I have a 1992 deville and the headliner is falling off in the car, how much do yall i think would be a decent price to get it fixed, i got a quote for 80dollars, does that sound about right?

also, are there any good upholstrey shops in houston that wont rip u off?

peace


----------



## GotWeed&Sex? (Dec 20, 2004)

thats good I'm getting my headliner redone too and the shop qouted me $90 se $80 isn't too IMO


----------



## mrmorpheoso (Jun 2, 2005)

you guys are lucky where I come from simple shit like that would run you around 300 and that's just plain fabric no gucci, not louis vutton nothing like that. the more I hear people talking about prices for fixing up their ride it pisses me off because where Im from it's like 15 times that :uh:


----------



## 64KyBelair (Dec 6, 2004)

godamn foo 300 dollars u better try that shit yourself 3 times


----------



## LowSider (May 18, 2003)

> _Originally posted by mrmorpheoso_@Jun 20 2005, 01:57 PM
> *you guys are lucky where I come from simple shit like that would run you around 300 and that's just plain fabric no gucci, not louis vutton nothing like that. the more I hear people talking about prices for fixing up their ride it pisses me off because where Im from it's like 15 times that :uh:
> [snapback]3298456[/snapback]​*




where u from homie?


----------



## LAC'N_NOTHING (May 2, 2005)

> _Originally posted by Bagged_Conti_@Jun 23 2005, 04:01 AM
> *where u from homie?
> [snapback]3309586[/snapback]​*


i redid mine my self cost me about $ 40


----------



## biggeazy-e (Feb 6, 2003)

> _Originally posted by mrmorpheoso_@Jun 20 2005, 03:57 PM
> *you guys are lucky where I come from simple shit like that would run you around 300 and that's just plain fabric no gucci, not louis vutton nothing like that. the more I hear people talking about prices for fixing up their ride it pisses me off because where Im from it's like 15 times that :uh:
> [snapback]3298456[/snapback]​*


where are you from, and is that 300$ american????
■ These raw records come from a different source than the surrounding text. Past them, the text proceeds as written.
(** The byte past the prefix 0xfd exists: the last byte is the end opcode. *)
Lemma vec_byte p : zlookup data p = Some OpcodeVecPrefix -> p + 1 < zlen data.
Proof.
  intros Hp. pose proof (zlookup_Some_lt _ _ _ Hp) as Hr. destruct (Z.lt_ge_cases (p + 1) (zlen data)); [done|].
  exfalso. rewrite last_lookup in Hlast. unfold zlookup in Hp. destruct (0 <=? p); [|done].
  replace (Z.to_nat p) with (pred (length data)) in Hp by (unfold zlen in *; lia). rewrite Hlast in Hp. discriminate Hp.
Qed.

Lemma instruction_safe p op s :
  zlookup data p = Some op -> e_pc s = p + 1 -> balanced s ->
  safeStep p (constInstruction globalResolver funcRefResolver data op s).
Proof.
  intros Hop Hpc Hs. pose proof (zlookup_Some_lt _ _ _ Hop) as Hr. unfold constInstruction. rewrite Hpc.
  assert (0 <= p + 1 <= zlen data) as Hp by lia. cbv zeta.
  assert (forall name t f, t <> ValueTypeV128 -> safeStep p (let! s := arith name t f s in Ok (inr s))) as Harith.
  { intros name t f Ht. apply go_safe. pose proof (arith_safe name t f s Ht Hs) as Ha.
    destruct (arith name t f s) as [s'|e|e]; [|done|done]. destruct Ha as [-> ?]. split; [lia|done]. }
  destruct (op =? OpcodeI32Const); [apply go_safe, leb_step; auto using LoadInt32_within|].
  { intros v n Hn. split; [simpl; lia|by apply push1_balanced]. }
  destruct (op =? OpcodeI64Const); [apply go_safe, leb_step; auto using LoadInt64_within|].
  { intros v n Hn. split; [simpl; lia|by apply push1_balanced]. }
  destruct (op =? OpcodeF32Const); [apply go_safe; apply (float_step 4); (done || lia)|].
  destruct (op =? OpcodeF64Const); [apply go_safe; apply (float_step 8); (done || lia)|].
  destruct (op =? OpcodeGlobalGet); [apply go_safe, leb_step; auto using LoadUint32_within|].
  { intros v n Hn. destruct (globalResolver v) as [[[typ lo] hi]|e|e] eqn:E; [|done|by destruct (Hglobal v e)].
    cbn [res_bind]. destruct (Z.eqb_spec typ ValueTypeV128) as [->|]; (split; [simpl; lia|]).
    - by apply push2_balanced.
    - by apply push1_balanced. }
  destruct (op =? OpcodeRefNull); [apply go_safe; apply refNull_step; [lia|done]|].
  destruct (op =? OpcodeRefFunc); [apply go_safe, leb_step; auto using LoadUint32_within|].
  { intros v n Hn. destruct (funcRefResolver v) as [ref|e|e] eqn:E; [|done|by destruct (Hfunc v e)].
    split; [simpl; lia|by apply push1_balanced]. }
  destruct (Z.eqb_spec op OpcodeVecPrefix) as [->|].
  { apply go_safe, vec_step; [|done]. apply vec_byte in Hop. lia. }
  do 6 (match goal with |- context [if ?b then _ else _] => destruct b end; [by apply Harith|]).
  destruct (op =? OpcodeEnd); [|done]. by destruct (e_types s) as [|t [|]].
Qed.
shit, i wouldnt complain.... i'd open a shop.....


----------



## 86BUICKREGAL (May 5, 2005)




----------



## tequilalow57 (Jun 30, 2005)

thats good man , but are they doing the headliner ,sunvisors,and front and back 1/4 panels if not . my shop woud do it for 90 here in h-toun


----------



## GotWeed&Sex? (Dec 20, 2004)

I'm got my headliner and my rear deck redone for $240


----------